Often times though, most Web designers (and several clients as well) consider white spaces as “unfilled space”. A space that still can (and should) be stuffed with content for individuals to click, read and buy. Only a few of us knows the significance of white spaces to web design jobs/concepts. And that’s to set the tone of your design and dramatically affect its usability.
What exactly is a White Space?
At its simplest definition, white space is the characters that are invisible when you type them, for example: tab, space, backspace etc. White spaces are the sections where there is no element placed by a graphic designer. We call them white space characters. There is a whole lot more to it than just hidden characters.
White spaces enable design elements to stand out and/or even separate them. For example: the space on the sides of a predetermined width layout, the margin spaces and the paddings (around pictures, blocks of text, etc).
White space doesn’t have to be white at all times. If a design’s background color is black, then the white space is also black.

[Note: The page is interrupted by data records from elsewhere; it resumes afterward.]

Lemma chunk_slots_ent M c l : 1 <= current_slot_cnt M.[c] <= SF_TW_TIMER_SLOT_CNT ->
  chunk_entries M c = ent <$> l -> chunk_slots M.[c] = tdata <$> l.
Proof.
  intros Hc E. assert (E' : snd <$> chunk_entries M c = tdata <$> l).
  { rewrite E, <- list_fmap_compose. done. }
  rewrite <- E'. unfold chunk_entries, chunk_slots.
  rewrite wrap_small by (change SF_TW_TIMER_SLOT_CNT with 510 in Hc; lia).
  change (?f <$> ?l) with (map f l). by rewrite map_map.
Qed.

Lemma input_internal_ent M c l start vec : 1 <= current_slot_cnt M.[c] <= SF_TW_TIMER_SLOT_CNT ->
  chunk_entries M c = ent <$> l ->
  sf_timer_input_internal start vec M.[c] = (deliver start vec <$> l, live_count l).
Proof.
  intros Hc E. unfold sf_timer_input_internal. rewrite (chunk_slots_ent M c l Hc E). f_equal.
  - change (map ?f ?l) with (f <$> l). by rewrite <- list_fmap_compose.
  - unfold live_count. f_equal. clear E. induction l as [|e l IH]; [done|]. rewrite fmap_cons.
    destruct (decide (handle_group (tdata e) <> 0)) as [Hg|Hg].
    + rewrite !filter_cons_True by done. cbn [length]. by rewrite IH.
    + by rewrite !filter_cons_False by done.
Qed.

Lemma input_loop_spec M start vec x ecs epend ret out freed :
  cseg M x ecs 0 -> (forall c, c ∈ ecs -> 1 <= current_slot_cnt M.[c] <= SF_TW_TIMER_SLOT_CNT) ->
  entries M ecs = ent <$> epend ->
  exists x' ecs1 ecs2 ep1 ep2,
    (forall fuel, (length ecs < fuel)%nat -> input_loop fuel M start vec x ret out freed
      = Some (x', ret + live_count ep1, out ++ (deliver start vec <$> ep1), freed ++ ecs1)) /\
    ecs = ecs1 ++ ecs2 /\ epend = ep1 ++ ep2 /\ cseg M x' ecs2 0 /\ entries M ecs2 = ent <$> ep2 /\
    (ep2 = [] \/ SF_TW_TIMER_SLOT_CNT <= ret + live_count ep1).
Proof.
  revert x epend ret out freed.
  induction ecs as [|c ecs IH]; intros x epend ret out freed Hs Hc He.
  - cbn in Hs. subst x. symmetry in He. apply fmap_nil_inv in He as ->.
    exists 0, [], [], [], []. split_and!; try done; [|by left].
    intros [|fuel] Hf; cbn in Hf; [lia|]. cbn [input_loop]. rewrite decide_True by done.
    by rewrite fmap_nil, !app_nil_r, Z.add_0_r.
  - destruct Hs as (-> & Hnz & Hs).
    change (entries M (c :: ecs)) with (chunk_entries M c ++ entries M ecs) in He.
    symmetry in He. apply fmap_app_inv in He as (l1 & l2 & E1 & E2 & ->).
    assert (Hin : 1 <= current_slot_cnt M.[c] <= SF_TW_TIMER_SLOT_CNT) by (apply Hc; set_solver).
    pose proof (input_internal_ent M c l1 start vec Hin E1) as Ei.
    destruct (decide (SF_TW_TIMER_SLOT_CNT <= ret + live_count l1)) as [Hge|Hlt].
    + exists (next_chunk M.[c]), [c], ecs, l1, l2. split_and!; try done; [|by right].
      intros [|fuel] Hf; [lia|]. cbn [input_loop]. rewrite decide_False by done.
      by rewrite Ei, decide_True by done.
    + destruct (IH (next_chunk M.[c]) l2 (ret + live_count l1) (out ++ (deliver start vec <$> l1))
        (freed ++ [c])) as (x' & e1 & e2 & p1 & p2 & Er & -> & -> & Hs' & He' & Hor);
        [done| |done|].
      { intros d Hd. apply Hc. set_solver. }
      exists x', (c :: e1), e2, (l1 ++ p1), p2. rewrite live_count_app, Z.add_assoc.
      split_and!; try done; [|by rewrite <- app_assoc].
      intros [|fuel] Hf; cbn in Hf; [lia|]. cbn [input_loop]. rewrite decide_False by done.
      rewrite Ei, decide_False by done. rewrite Er by lia.
      by rewrite fmap_app, <- !app_assoc.
Qed.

How Does it Affect Design?
White space is applied in two ways in design and therefore affects it:
White space assists in improving the legibility of a Web page. If you have several contents you need to get across in a compact space, you can increase the tracking or leading to make the texts less difficult to read.

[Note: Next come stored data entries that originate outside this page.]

(* ===== verification/Decode.v ===== *)
(** * The packet decoders

    Models [src/sf_main/nodes/decode/]: [sf_eth_input.c] with the VLAN parser of
    [include/sf_eth_tool.h], [sf_ip4_input.c], [sf_ip6_input.c], [sf_tcp_input.c]
    and [sf_udp_input.c].  A decoder reads the packet at the current position,
    fills in the packet's record and moves the position; the node sends the packet
    to the next node it names. *)
From S2P Require Import Prelude Wdata.

Implicit Types (w : sf_wdata_t) (mem : gmap Z Z).

Definition PACKET_TYPE_ERROR : Z := 0.

(** ** Ethernet and VLAN tags *)

Definition ETHER_INVALID_TYPE : Z := 0.
Definition ETHER_VLAN_NET_ORDER : Z := 0x0081.
Definition ETHER_QINQ_NET_ORDER : Z := 0xa888.
Definition ETHER_IPV4_NET_ORDER : Z := 0x0008.
Definition ETHER_IPV6_NET_ORDER : Z := 0xDD86.
Definition ETH_HEADER_LEN : Z := 14.
Definition VLAN_HEADER_LEN : Z := 4.

Definition is_vlan_type (t : Z) : bool := (t =? ETHER_VLAN_NET_ORDER) || (t =? ETHER_QINQ_NET_ORDER).

(** The [while] loop; the result is the record and the EtherType returned. *)
Fixpoint vlan_loop (fuel : nat) mem (offset layer_cnt : Z) w : option (sf_wdata_t * Z) :=
  match fuel with
  | O => None
  | S fuel =>
      if decide (current_length w <= VLAN_HEADER_LEN) then Some (w, ETHER_INVALID_TYPE)
      else
        let eth_type := le_at mem (sf_wqe_get_current w + 2) 2 in
        let layer_cnt := u8 (layer_cnt + 1) in
        let w := sf_wqe_advance VLAN_HEADER_LEN w in
        if is_vlan_type eth_type then vlan_loop fuel mem offset layer_cnt w
        else Some (if decide (layer_cnt <> 0) then update_vlan_wdata offset layer_cnt w else w, eth_type)
  end.

Definition parse_vlan_hdr_only (fuel : nat) mem w : option (sf_wdata_t * Z) :=
  vlan_loop fuel mem (u16 (current_data w)) 0 w.

Definition parse_eth_hdr (fuel : nat) mem (eth_type : Z) w : option (sf_wdata_t * Z) :=
  if is_vlan_type eth_type then parse_vlan_hdr_only fuel mem w else Some (w, eth_type).

Definition ETH_NEXT_ACL_ENTRY : Z := 0.
Definition ETH_NEXT_IP4_INPUT : Z := 1.
Definition ETH_NEXT_IP6_INPUT : Z := 2.

Definition sf_eth_get_next_index (eth_type : Z) : Z :=
  if decide (eth_type = ETHER_IPV4_NET_ORDER) then ETH_NEXT_IP4_INPUT
  else if decide (eth_type = ETHER_IPV6_NET_ORDER) then ETH_NEXT_IP6_INPUT
  else ETH_NEXT_ACL_ENTRY.

(** One packet in [sf_eth_input_node]. *)
Definition eth_input_one (fuel : nat) mem w : option (sf_wdata_t * Z) :=
  let eth_type := le_at mem (sf_wqe_get_current w + 12) 2 in
  let w := sf_wqe_advance ETH_HEADER_LEN w in
  let? (w, eth_type) := parse_eth_hdr fuel mem eth_type w in
  Some (w, sf_eth_get_next_index eth_type).

(** ** IPv4 *)

Definition IP_NEXT_ACL_ENTRY : Z := 0.
Definition IP_NEXT_UDP_INPUT : Z := 1.
Definition IP_NEXT_TCP_INPUT : Z := 2.
Definition IP_NEXT_REASS : Z := 3.

Definition b2z (b : bool) : Z := if b then 1 else 0.

Definition count_ip (ipw : ip_wdata_t) w : sf_wdata_t :=
  with_layers (u8 (ip_wdata_cnt w + 1)) (l4_wdata_cnt w) (vlan_wdata_cnt w) (vlan_wdatas w) ipw (l4_wdata w) w.

(** The record, [*next0] and [*need_lookup]. *)
Definition ip4_decode mem w (next0 ip_frag_next : Z) : sf_wdata_t * Z * Z :=
  let p := sf_wqe_get_current w in
  let hlen := ip4_hdr_len mem p in
  if decide (MAX_IP_WDATA <= ip_wdata_cnt w) then (w, IP_NEXT_ACL_ENTRY, 0)
  else if decide (current_length w < hlen) then (set_packet_type PACKET_TYPE_ERROR w, IP_NEXT_ACL_ENTRY, 0)
  else
    let i := update_ipv4_wdata (current_data w) (ip4_src_ip mem p) (ip4_dst_ip mem p) (ip4_protocol mem p)
               hlen (bswap16 (ip4_totalLen mem p) - hlen) (b2z (ip4_is_frag mem p)) (ip_wdata w) in
    let w := count_ip i w in
    if decide (is_frag i = 0) then (sf_wqe_advance hlen w, next0, ip4_protocol mem p)
    else (w, ip_frag_next, 0).

Definition sf_ip4_get_next_index (protocol : Z) : Z :=
  if decide (protocol = IP_PRO_UDP) then IP_NEXT_UDP_INPUT
  else if decide (protocol = IP_PRO_TCP) then IP_NEXT_TCP_INPUT
  else IP_NEXT_ACL_ENTRY.

(** One packet in [sf_ip4_input_node]. *)
Definition ip4_input_one mem w : sf_wdata_t * Z :=
  let '(w, next0, need_lookup) := ip4_decode mem w 0 IP_NEXT_REASS in
  (w, if decide (need_lookup <> 0) then sf_ip4_get_next_index need_lookup else next0).

(** ** IPv6 *)

(** The loop over the extension headers: the header length, whether the packet is
    a fragment and the protocol after them. *)
Fixpoint ip6_ext_loop (fuel : nat) mem (pre_data left_len hdr_len frag protocol : Z) : option (Z * Z * Z) :=
  match fuel with
  | O => None
  | S fuel =>
      if decide (protocol = IP_PRO_IPV6_FRAG) then
        if decide (left_len <= IPV6_FRAG_HEADER_LEN) then Some (hdr_len, frag, IP_PRO_INVALID)
        else
          let protocol := mem.[pre_data] in
          let left_len := u16 (left_len - IPV6_FRAG_HEADER_LEN) in
          let hdr_len := u16 (hdr_len + IPV6_FRAG_HEADER_LEN) in
          if negb (ip6f_flags mem pre_data =? 0) || negb (get_ip6_frag_offset mem pre_data =? 0)
          then Some (hdr_len, 1, protocol)
          else ip6_ext_loop fuel mem (pre_data + IPV6_FRAG_HEADER_LEN) left_len hdr_len frag protocol
      else
        let ah := bool_decide (protocol = IP_PRO_AH) in
        if ah || bool_decide (protocol = IP_PRO_HOPOPT) || bool_decide (protocol = IP_PRO_ROUTING)
           || bool_decide (protocol = IP_PRO_DSTOPTS) then
          let protocol := mem.[pre_data] in
          let ext_hdr_len := if (ah : bool) then u16 (Z.shiftl (mem.[pre_data + 1] + 2) 2)
                             else u16 (Z.shiftl (mem.[pre_data + 1] + 1) 3) in
          if decide (left_len <= ext_hdr_len) then Some (hdr_len, frag, IP_PRO_INVALID)
          else ip6_ext_loop fuel mem (pre_data + ext_hdr_len) (u16 (left_len - ext_hdr_len))
                 (u16 (hdr_len + ext_hdr_len)) frag protocol
        else Some (hdr_len, frag, protocol)
  end.

(** [hdr_len] is what the caller's variable held: a packet that is too short
    leaves it as it was. *)
Definition parse_ipv6_hdr (fuel : nat) mem (hdr_len : Z) w : option (sf_wdata_t * Z * Z * Z) :=
  let p := sf_wqe_get_current w in
  if decide (current_length w < IPV6_HEADER_LEN)
  then Some (set_packet_type PACKET_TYPE_ERROR w, hdr_len, 0, IP_PRO_INVALID)
  else
    let? (hdr_len, frag, protocol) :=
      ip6_ext_loop fuel mem (p + IPV6_HEADER_LEN) (u16 (current_length w - IPV6_HEADER_LEN)) IPV6_HEADER_LEN 0
        (ip6_next_header mem p) in
    Some (if decide (protocol = IP_PRO_INVALID) then set_packet_type PACKET_TYPE_ERROR w else w,
          hdr_len, frag, protocol).

Definition sf_ip6_get_next_index (frag_next_index ip_protocol frag : Z) : Z :=
  if decide (frag <> 0) then frag_next_index
  else if decide (ip_protocol = IP_PRO_TCP) then IP_NEXT_TCP_INPUT
  else if decide (ip_protocol = IP_PRO_UDP) then IP_NEXT_UDP_INPUT
  else IP_NEXT_ACL_ENTRY.

(** What both paths of [sf_ip6_input_node] do with a header that was parsed. *)
Definition ip6_accept mem (p hdr_len frag protocol : Z) w : sf_wdata_t * Z :=
  let plen := u16 (bswap16 (ip6_payload_len mem p) + IPV6_HEADER_LEN - hdr_len) in
  let i := update_ipv6_wdata (current_data w) (ip6_addr_at mem (p + 8)) (ip6_addr_at mem (p + 24))
             protocol hdr_len plen frag (ip_wdata w) in
  let w := count_ip i w in
  (if decide (frag = 0) then sf_wqe_advance hdr_len w else w,
   sf_ip6_get_next_index IP_NEXT_REASS protocol frag).

(** One packet in the single-packet loop of [sf_ip6_input_node]. *)
Definition ip6_input_one (fuel : nat) mem (hdr_len : Z) w : option (sf_wdata_t * Z) :=
  let p := sf_wqe_get_current w in
  let? (w, hdr_len, frag, protocol) := parse_ipv6_hdr fuel mem hdr_len w in
  Some (if decide (MAX_IP_WDATA <= ip_wdata_cnt w) then (w, IP_NEXT_ACL_ENTRY)
        else if decide (protocol = IP_PRO_INVALID)
        then (set_packet_type PACKET_TYPE_ERROR w, IP_NEXT_ACL_ENTRY)
        else ip6_accept mem p hdr_len frag protocol w).

(** ** TCP and UDP *)

Definition L4_NEXT_ACL_ENTRY : Z := 0.
Definition UDP_HEADER_LEN : Z := 8.

(** [arg1_to_next] and [arg2_to_next] are the halves of [arg_to_next]. *)
Definition set_arg12 (arg1 arg2 : Z) w : sf_wdata_t := with_arg (u16 arg1 + 2 ^ 16 * u16 arg2) w.

Definition l4_src_port mem (p : Z) : Z := le_at mem p 2.
Definition l4_dst_port mem (p : Z) : Z := le_at mem (p + 2) 2.
Definition tcp_hdr_len mem (p : Z) : Z := u16 (Z.shiftl (Z.shiftr mem.[p + 12] 4) 2).

(** The record and [*next]. *)
Definition sf_tcp_decode mem w (next : Z) : sf_wdata_t * Z :=
  let p := sf_wqe_get_current w in
  let hlen := tcp_hdr_len mem p in
  if decide (current_length w < hlen) then (set_packet_type PACKET_TYPE_ERROR w, L4_NEXT_ACL_ENTRY)
  else
    let w := set_arg12 (l4_src_port mem p) (l4_dst_port mem p) w in
    let w := update_l4_wdata (current_data w) (l4_src_port mem p) (l4_dst_port mem p) hlen w in
    (sf_wqe_advance hlen w, next).

Definition tcp_input_one mem w : sf_wdata_t * Z := sf_tcp_decode mem w L4_NEXT_ACL_ENTRY.

(** One packet in [sf_udp_input_node]. *)
Definition udp_input_one mem w : sf_wdata_t * Z :=
  let p := sf_wqe_get_current w in
  if decide (UDP_HEADER_LEN <= current_length w) then
    let w := update_l4_wdata (current_data w) (l4_src_port mem p) (l4_dst_port mem p) UDP_HEADER_LEN w in
    let w := set_arg12 (l4_src_port mem p) (l4_dst_port mem p) w in
    (sf_wqe_advance UDP_HEADER_LEN w, L4_NEXT_ACL_ENTRY)
  else (set_packet_type PACKET_TYPE_ERROR w, L4_NEXT_ACL_ENTRY).

(** ** The graph of the decoders *)

Inductive destination := To_acl_entry | To_ip4_reass | To_ip6_reass.

(** The transport decoder the IP node names, or the reassembly. *)
Definition decode_l4 mem (reass : destination) (r : sf_wdata_t * Z) : sf_wdata_t * destination :=
  let '(w, next) := r in
  if decide (next = IP_NEXT_UDP_INPUT) then (fst (udp_input_one mem w), To_acl_entry)
  else if decide (next = IP_NEXT_TCP_INPUT) then (fst (tcp_input_one mem w), To_acl_entry)
  else if decide (next = IP_NEXT_REASS) then (w, reass)
  else (w, To_acl_entry).

(** A packet from [sf_eth_input] until it leaves the decoders. *)
Definition decode (fuel : nat) mem (hdr_len : Z) w : option (sf_wdata_t * destination) :=
  let? (w, next) := eth_input_one fuel mem w in
  if decide (next = ETH_NEXT_IP4_INPUT) then Some (decode_l4 mem To_ip4_reass (ip4_input_one mem w))
  else if decide (next = ETH_NEXT_IP6_INPUT) then
    let? r := ip6_input_one fuel mem hdr_len w in Some (decode_l4 mem To_ip6_reass r)
  else Some (w, To_acl_entry).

White space conveys an impression of grace to a design. The whiter spaces the pricier and excellent the design will be.
Start Playing with it in Your Designs
On the next page you’re going to design, ask yourself if there’s adequate space in the paddings and margins to convey the legibility and tone you desire. Learn to manage the white spaces all over your elements. Discover, innovate and feel free to share what you’ve designed in the graphics design community.